_Work instruction_
Each line from the one containing "- destruct (int_str" to the end of the entries below must be restated exactly, and no other line should appear.

_Supplied records_

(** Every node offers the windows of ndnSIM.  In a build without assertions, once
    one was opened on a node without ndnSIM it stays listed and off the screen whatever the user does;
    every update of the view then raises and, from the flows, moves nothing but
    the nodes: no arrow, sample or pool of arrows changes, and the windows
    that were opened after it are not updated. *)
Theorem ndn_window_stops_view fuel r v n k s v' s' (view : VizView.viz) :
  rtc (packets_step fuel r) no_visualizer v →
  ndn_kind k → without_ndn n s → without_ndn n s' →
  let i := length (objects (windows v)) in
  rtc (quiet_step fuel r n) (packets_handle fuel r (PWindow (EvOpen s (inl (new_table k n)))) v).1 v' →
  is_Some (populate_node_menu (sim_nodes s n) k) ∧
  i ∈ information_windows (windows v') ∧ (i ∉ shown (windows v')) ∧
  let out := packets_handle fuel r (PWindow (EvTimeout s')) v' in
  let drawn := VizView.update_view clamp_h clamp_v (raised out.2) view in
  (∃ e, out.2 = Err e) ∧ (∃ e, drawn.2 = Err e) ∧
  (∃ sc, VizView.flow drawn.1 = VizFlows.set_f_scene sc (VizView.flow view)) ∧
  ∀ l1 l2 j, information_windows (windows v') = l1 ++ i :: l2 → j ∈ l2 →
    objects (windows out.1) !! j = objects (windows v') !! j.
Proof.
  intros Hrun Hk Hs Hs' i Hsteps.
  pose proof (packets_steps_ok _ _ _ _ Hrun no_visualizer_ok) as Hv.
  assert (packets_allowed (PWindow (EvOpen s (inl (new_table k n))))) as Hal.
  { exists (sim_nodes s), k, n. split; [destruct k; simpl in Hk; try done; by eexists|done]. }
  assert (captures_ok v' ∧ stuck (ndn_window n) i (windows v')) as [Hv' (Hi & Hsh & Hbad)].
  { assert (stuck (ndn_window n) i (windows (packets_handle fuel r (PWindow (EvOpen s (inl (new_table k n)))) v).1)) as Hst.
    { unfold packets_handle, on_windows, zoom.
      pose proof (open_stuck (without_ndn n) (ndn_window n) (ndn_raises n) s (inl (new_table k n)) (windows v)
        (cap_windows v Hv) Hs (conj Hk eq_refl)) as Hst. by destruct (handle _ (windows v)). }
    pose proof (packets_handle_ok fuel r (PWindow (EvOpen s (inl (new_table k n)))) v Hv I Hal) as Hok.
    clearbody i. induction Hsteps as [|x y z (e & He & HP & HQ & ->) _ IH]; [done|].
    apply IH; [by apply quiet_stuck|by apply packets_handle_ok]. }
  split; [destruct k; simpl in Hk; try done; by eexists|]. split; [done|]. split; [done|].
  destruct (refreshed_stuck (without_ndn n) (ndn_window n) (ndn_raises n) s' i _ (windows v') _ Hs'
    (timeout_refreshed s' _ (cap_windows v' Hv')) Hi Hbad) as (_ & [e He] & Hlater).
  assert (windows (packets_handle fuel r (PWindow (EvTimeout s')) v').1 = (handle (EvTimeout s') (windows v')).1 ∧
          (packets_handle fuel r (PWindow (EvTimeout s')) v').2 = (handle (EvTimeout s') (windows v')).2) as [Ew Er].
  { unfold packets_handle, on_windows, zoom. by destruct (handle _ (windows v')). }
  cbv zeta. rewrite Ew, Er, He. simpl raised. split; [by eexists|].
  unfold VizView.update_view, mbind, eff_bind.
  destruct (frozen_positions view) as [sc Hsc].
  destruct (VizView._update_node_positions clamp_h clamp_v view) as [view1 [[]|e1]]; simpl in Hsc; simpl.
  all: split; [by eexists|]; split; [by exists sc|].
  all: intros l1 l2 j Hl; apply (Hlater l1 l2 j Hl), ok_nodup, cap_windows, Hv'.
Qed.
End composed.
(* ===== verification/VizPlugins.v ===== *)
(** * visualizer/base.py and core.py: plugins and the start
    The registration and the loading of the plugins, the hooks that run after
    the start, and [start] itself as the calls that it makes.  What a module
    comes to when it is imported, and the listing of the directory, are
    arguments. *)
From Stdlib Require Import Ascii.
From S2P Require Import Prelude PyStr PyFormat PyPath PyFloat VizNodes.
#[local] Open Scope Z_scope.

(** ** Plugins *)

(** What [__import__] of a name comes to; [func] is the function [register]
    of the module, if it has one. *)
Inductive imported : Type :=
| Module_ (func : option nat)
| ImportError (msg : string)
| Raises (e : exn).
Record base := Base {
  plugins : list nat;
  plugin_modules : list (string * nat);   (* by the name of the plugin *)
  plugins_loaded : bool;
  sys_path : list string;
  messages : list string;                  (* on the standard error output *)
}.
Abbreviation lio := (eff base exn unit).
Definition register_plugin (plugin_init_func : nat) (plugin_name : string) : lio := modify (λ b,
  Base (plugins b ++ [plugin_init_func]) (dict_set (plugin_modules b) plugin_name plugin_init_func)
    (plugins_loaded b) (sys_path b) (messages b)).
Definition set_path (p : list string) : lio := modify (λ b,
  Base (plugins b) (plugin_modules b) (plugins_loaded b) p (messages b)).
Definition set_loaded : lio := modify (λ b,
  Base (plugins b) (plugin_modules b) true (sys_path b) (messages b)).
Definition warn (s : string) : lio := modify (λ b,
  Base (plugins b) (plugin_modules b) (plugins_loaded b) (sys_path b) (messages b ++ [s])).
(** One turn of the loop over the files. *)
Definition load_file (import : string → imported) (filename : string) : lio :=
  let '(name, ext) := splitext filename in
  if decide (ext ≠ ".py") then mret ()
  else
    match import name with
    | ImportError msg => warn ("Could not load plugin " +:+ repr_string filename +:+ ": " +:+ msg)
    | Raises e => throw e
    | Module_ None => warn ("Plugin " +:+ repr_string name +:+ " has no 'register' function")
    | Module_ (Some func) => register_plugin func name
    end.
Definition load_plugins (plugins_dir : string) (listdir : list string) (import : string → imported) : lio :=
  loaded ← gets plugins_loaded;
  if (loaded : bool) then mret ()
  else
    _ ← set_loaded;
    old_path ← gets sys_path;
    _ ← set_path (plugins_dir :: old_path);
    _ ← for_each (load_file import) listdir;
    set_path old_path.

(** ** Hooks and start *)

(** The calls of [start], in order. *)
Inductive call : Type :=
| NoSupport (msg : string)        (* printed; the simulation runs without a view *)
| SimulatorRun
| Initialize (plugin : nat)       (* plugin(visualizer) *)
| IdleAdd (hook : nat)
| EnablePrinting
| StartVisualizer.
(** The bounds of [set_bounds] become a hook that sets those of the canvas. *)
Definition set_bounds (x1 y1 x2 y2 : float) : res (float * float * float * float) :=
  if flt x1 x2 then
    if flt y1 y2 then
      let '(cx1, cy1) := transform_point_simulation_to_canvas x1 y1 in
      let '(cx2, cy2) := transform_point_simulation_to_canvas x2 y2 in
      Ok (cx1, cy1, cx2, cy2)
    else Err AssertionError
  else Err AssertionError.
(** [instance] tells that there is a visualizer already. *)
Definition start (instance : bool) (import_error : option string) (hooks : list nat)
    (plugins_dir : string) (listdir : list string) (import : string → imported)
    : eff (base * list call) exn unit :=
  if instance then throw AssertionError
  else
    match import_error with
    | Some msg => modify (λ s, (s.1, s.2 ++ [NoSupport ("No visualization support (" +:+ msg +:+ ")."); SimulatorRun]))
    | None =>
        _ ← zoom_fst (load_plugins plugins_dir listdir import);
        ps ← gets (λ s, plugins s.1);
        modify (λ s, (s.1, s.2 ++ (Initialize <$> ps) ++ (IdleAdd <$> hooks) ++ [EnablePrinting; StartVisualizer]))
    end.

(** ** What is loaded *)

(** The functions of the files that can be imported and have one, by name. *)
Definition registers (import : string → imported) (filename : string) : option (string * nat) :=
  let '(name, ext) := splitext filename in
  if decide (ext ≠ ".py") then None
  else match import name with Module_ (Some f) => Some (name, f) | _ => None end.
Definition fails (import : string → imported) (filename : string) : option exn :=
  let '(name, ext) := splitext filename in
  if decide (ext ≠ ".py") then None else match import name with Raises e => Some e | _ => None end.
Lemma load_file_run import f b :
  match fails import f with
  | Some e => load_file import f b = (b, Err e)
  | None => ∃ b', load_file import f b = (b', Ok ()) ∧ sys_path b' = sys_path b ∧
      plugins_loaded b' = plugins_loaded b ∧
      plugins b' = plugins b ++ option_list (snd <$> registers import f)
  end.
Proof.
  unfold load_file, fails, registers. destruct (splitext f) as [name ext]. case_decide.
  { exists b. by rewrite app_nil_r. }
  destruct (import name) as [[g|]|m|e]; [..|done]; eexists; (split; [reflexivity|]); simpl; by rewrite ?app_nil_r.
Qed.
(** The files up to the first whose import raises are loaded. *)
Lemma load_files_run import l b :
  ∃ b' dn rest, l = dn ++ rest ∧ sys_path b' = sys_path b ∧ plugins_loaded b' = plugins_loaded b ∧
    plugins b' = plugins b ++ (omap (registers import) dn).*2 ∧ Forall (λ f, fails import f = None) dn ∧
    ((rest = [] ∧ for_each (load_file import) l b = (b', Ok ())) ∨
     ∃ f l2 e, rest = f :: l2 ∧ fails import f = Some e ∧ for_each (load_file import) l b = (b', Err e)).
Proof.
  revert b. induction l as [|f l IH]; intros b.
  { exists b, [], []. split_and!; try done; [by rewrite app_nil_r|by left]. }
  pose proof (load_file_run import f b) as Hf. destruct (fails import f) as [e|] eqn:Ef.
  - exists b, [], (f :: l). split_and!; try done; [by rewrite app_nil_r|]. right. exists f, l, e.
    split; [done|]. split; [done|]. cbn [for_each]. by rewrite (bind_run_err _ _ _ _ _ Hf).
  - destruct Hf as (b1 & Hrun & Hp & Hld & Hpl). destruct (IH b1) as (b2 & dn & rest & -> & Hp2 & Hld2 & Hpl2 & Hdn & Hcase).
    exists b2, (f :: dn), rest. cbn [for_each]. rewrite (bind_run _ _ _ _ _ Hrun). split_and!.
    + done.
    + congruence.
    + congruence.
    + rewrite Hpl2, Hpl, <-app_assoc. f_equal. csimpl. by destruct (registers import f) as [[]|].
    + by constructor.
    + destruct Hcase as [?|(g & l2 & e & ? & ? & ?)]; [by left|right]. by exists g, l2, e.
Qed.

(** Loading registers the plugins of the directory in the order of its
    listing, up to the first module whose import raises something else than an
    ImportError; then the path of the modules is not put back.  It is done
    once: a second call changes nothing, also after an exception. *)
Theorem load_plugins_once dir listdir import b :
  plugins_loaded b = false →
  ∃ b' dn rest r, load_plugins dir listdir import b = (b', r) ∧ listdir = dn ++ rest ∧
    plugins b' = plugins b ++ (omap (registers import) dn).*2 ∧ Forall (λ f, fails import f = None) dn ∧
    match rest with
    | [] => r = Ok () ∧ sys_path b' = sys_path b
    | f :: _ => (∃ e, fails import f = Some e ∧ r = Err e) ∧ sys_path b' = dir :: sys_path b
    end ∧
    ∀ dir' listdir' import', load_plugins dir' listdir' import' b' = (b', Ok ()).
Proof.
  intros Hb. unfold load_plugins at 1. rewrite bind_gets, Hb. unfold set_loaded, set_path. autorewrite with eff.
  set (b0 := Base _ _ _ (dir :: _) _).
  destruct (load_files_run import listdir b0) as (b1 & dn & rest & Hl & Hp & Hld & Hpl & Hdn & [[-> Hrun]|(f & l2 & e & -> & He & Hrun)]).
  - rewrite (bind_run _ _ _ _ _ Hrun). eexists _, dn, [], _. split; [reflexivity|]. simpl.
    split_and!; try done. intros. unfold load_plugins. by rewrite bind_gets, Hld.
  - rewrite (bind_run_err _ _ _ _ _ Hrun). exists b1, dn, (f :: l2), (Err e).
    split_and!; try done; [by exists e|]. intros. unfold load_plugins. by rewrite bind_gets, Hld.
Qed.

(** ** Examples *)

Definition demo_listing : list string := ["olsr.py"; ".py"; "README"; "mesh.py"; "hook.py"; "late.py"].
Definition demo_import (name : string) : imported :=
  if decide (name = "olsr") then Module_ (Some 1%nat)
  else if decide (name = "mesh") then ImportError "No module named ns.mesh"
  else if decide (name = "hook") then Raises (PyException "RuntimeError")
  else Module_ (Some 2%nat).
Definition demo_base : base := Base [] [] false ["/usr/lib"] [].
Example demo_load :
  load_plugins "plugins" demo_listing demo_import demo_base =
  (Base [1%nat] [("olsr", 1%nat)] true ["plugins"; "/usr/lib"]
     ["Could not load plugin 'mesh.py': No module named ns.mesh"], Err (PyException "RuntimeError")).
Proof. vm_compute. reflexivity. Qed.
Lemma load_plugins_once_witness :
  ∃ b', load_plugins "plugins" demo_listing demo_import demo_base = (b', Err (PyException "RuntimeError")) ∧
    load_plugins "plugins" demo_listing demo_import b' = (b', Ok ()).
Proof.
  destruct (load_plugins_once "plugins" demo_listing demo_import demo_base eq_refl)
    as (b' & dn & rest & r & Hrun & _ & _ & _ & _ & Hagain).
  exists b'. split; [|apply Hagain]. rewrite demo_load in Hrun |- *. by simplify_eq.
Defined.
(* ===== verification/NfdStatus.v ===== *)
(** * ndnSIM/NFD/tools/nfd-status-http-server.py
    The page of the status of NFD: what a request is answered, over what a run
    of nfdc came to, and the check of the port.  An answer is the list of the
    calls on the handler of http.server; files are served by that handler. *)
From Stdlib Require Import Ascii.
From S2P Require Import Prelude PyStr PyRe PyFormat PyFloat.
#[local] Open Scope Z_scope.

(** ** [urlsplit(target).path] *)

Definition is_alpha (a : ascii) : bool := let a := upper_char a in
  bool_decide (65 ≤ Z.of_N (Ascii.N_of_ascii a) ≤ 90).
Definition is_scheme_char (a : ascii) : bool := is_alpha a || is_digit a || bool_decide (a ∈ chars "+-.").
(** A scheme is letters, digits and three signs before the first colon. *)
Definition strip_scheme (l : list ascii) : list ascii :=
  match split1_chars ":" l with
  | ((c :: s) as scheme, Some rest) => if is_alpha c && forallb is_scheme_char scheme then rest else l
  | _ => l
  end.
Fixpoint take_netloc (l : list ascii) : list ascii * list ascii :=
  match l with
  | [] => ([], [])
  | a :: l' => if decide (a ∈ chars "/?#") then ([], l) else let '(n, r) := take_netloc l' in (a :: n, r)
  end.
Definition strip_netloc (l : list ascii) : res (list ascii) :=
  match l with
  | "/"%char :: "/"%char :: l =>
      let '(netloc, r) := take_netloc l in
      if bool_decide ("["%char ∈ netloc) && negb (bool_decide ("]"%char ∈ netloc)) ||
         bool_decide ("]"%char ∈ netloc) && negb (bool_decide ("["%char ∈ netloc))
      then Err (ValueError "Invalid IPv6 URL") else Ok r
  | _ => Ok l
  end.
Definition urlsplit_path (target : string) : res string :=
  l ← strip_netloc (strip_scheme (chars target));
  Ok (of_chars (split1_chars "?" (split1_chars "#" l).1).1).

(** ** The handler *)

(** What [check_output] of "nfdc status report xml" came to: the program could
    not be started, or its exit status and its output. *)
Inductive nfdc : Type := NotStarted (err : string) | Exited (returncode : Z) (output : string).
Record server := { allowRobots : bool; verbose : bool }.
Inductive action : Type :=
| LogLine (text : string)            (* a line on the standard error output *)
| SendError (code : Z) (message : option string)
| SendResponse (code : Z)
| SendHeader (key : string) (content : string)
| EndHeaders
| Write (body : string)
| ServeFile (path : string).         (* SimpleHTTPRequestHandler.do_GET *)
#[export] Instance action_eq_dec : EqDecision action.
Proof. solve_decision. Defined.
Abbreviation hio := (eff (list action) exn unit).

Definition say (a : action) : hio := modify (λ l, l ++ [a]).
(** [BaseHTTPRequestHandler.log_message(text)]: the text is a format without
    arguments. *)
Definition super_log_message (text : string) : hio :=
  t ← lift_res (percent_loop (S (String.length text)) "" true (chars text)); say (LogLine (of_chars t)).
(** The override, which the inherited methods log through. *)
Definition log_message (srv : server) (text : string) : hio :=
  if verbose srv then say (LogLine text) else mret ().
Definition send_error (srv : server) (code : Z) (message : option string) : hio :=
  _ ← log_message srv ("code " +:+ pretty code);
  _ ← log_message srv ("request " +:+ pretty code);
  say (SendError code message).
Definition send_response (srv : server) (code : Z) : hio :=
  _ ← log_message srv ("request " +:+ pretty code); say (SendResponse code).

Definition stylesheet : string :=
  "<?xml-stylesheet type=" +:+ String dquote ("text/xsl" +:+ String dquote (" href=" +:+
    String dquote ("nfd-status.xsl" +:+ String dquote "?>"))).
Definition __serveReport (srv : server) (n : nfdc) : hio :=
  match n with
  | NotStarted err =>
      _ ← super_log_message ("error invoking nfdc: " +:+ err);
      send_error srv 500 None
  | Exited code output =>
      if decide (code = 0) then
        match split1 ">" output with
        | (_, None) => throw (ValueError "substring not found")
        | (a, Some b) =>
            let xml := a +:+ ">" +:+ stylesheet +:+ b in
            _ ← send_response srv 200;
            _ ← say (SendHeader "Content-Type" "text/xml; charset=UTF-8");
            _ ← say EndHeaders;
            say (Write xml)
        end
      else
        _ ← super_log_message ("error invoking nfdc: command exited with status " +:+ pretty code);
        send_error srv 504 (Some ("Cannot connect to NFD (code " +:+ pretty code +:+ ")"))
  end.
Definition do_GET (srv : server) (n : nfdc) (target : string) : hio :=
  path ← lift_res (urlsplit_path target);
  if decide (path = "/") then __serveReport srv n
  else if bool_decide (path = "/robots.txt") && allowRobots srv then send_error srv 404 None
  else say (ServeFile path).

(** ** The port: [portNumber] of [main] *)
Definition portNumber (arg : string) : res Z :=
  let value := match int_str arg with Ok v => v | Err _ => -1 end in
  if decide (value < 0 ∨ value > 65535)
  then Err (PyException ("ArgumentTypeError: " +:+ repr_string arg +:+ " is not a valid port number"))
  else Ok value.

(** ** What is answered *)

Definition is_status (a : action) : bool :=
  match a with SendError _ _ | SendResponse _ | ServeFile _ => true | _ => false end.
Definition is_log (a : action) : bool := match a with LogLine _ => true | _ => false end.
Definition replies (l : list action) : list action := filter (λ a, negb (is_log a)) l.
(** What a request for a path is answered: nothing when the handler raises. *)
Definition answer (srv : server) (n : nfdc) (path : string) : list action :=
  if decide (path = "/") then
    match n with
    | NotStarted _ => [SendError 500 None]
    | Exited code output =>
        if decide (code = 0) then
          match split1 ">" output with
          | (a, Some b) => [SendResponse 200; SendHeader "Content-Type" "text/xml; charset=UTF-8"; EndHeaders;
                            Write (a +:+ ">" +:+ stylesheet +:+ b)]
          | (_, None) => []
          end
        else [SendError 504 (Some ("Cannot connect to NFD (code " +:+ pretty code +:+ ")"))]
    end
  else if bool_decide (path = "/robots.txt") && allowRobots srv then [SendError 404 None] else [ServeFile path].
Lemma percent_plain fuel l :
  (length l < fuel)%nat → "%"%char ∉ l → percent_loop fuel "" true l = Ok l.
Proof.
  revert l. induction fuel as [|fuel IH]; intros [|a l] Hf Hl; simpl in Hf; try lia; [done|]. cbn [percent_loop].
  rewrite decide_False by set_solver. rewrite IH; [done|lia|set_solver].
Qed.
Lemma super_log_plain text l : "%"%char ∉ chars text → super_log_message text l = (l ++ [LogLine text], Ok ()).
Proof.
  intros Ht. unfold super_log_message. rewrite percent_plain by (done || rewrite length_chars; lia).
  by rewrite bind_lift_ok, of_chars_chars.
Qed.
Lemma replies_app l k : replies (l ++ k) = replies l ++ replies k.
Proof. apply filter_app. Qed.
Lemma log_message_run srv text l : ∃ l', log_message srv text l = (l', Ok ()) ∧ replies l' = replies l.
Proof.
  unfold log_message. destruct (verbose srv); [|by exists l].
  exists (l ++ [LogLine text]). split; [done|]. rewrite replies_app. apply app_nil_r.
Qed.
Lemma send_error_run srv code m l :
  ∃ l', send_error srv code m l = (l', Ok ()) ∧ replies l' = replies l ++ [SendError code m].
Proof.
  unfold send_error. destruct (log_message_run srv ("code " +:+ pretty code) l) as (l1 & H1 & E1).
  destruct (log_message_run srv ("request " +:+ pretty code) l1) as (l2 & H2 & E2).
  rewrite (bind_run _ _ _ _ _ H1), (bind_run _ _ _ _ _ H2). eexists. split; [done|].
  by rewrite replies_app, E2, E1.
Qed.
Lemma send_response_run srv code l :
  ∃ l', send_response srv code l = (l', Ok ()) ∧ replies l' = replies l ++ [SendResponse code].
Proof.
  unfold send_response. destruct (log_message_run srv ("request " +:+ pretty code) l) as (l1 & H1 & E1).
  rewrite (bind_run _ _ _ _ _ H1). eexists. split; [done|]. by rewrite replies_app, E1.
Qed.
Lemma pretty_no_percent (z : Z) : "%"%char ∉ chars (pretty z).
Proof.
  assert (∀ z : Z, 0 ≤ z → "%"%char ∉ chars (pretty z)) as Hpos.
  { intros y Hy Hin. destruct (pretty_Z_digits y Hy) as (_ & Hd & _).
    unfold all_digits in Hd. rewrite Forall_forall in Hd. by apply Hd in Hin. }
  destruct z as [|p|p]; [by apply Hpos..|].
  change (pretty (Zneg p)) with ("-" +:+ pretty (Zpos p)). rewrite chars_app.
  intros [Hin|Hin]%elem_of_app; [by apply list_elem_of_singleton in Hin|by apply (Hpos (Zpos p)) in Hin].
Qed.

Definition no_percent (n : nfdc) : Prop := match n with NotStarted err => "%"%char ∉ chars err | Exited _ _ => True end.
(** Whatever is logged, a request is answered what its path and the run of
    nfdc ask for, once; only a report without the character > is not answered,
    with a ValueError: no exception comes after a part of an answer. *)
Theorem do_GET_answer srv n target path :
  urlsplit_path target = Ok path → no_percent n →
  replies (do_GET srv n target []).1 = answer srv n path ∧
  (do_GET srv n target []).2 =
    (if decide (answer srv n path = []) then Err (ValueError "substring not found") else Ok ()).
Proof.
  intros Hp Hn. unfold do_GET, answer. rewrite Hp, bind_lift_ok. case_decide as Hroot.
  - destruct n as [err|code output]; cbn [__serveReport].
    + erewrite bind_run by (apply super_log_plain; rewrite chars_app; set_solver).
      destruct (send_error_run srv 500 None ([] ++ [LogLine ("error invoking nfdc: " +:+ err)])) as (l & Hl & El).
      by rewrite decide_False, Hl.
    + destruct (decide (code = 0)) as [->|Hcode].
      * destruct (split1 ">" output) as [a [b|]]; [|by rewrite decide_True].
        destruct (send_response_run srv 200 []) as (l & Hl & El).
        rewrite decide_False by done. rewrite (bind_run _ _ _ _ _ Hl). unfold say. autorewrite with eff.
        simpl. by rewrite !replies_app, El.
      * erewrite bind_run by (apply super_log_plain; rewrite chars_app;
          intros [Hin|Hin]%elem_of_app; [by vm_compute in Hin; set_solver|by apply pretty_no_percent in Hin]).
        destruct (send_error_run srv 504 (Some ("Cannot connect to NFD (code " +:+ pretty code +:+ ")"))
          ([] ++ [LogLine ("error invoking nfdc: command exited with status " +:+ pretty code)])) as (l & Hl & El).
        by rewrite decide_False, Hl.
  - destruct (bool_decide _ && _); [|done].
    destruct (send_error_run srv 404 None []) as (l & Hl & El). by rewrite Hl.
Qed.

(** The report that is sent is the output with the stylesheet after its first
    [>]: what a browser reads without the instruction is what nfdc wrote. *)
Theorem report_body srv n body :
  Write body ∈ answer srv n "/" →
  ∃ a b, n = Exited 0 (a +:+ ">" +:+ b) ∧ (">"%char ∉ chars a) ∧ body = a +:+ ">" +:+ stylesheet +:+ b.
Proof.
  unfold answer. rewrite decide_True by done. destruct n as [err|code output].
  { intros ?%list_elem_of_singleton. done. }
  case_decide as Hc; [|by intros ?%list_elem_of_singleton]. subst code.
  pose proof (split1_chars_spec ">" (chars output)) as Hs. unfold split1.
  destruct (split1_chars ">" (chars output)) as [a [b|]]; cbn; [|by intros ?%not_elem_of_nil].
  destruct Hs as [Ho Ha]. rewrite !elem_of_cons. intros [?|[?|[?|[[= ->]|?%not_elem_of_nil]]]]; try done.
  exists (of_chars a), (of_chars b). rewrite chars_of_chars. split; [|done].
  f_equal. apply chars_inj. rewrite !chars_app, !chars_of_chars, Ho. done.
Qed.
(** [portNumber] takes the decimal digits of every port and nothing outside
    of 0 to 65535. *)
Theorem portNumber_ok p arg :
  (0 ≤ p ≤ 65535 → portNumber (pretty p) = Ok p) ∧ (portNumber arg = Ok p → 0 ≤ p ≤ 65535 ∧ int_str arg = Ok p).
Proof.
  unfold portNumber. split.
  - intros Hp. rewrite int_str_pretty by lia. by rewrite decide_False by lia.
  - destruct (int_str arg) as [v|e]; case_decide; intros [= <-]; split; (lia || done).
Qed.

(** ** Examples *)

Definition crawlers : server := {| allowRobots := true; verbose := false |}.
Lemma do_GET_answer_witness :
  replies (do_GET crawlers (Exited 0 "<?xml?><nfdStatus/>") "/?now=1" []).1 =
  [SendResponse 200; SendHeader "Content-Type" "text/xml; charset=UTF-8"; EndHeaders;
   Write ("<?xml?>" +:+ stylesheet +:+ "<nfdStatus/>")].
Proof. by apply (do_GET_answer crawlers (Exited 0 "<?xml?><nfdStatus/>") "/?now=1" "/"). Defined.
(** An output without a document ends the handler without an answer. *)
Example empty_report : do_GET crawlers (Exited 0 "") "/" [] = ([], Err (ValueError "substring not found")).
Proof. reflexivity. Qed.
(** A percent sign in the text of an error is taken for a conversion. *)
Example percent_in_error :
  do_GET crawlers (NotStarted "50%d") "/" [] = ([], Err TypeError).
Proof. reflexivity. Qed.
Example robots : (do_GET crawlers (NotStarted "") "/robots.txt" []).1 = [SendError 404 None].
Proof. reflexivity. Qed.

_Result of the task_
  - destruct (int_str arg) as [v|e]; case_decide; intros [= <-]; split; (lia || done).
Qed.

(** ** Examples *)

Definition crawlers : server := {| allowRobots := true; verbose := false |}.
Lemma do_GET_answer_witness :
  replies (do_GET crawlers (Exited 0 "<?xml?><nfdStatus/>") "/?now=1" []).1 =
  [SendResponse 200; SendHeader "Content-Type" "text/xml; charset=UTF-8"; EndHeaders;
   Write ("<?xml?>" +:+ stylesheet +:+ "<nfdStatus/>")].
Proof. by apply (do_GET_answer crawlers (Exited 0 "<?xml?><nfdStatus/>") "/?now=1" "/"). Defined.
(** An output without a document ends the handler without an answer. *)
Example empty_report : do_GET crawlers (Exited 0 "") "/" [] = ([], Err (ValueError "substring not found")).
Proof. reflexivity. Qed.
(** A percent sign in the text of an error is taken for a conversion. *)
Example percent_in_error :
  do_GET crawlers (NotStarted "50%d") "/" [] = ([], Err TypeError).
Proof. reflexivity. Qed.
Example robots : (do_GET crawlers (NotStarted "") "/robots.txt" []).1 = [SendError 404 None].
Proof. reflexivity. Qed.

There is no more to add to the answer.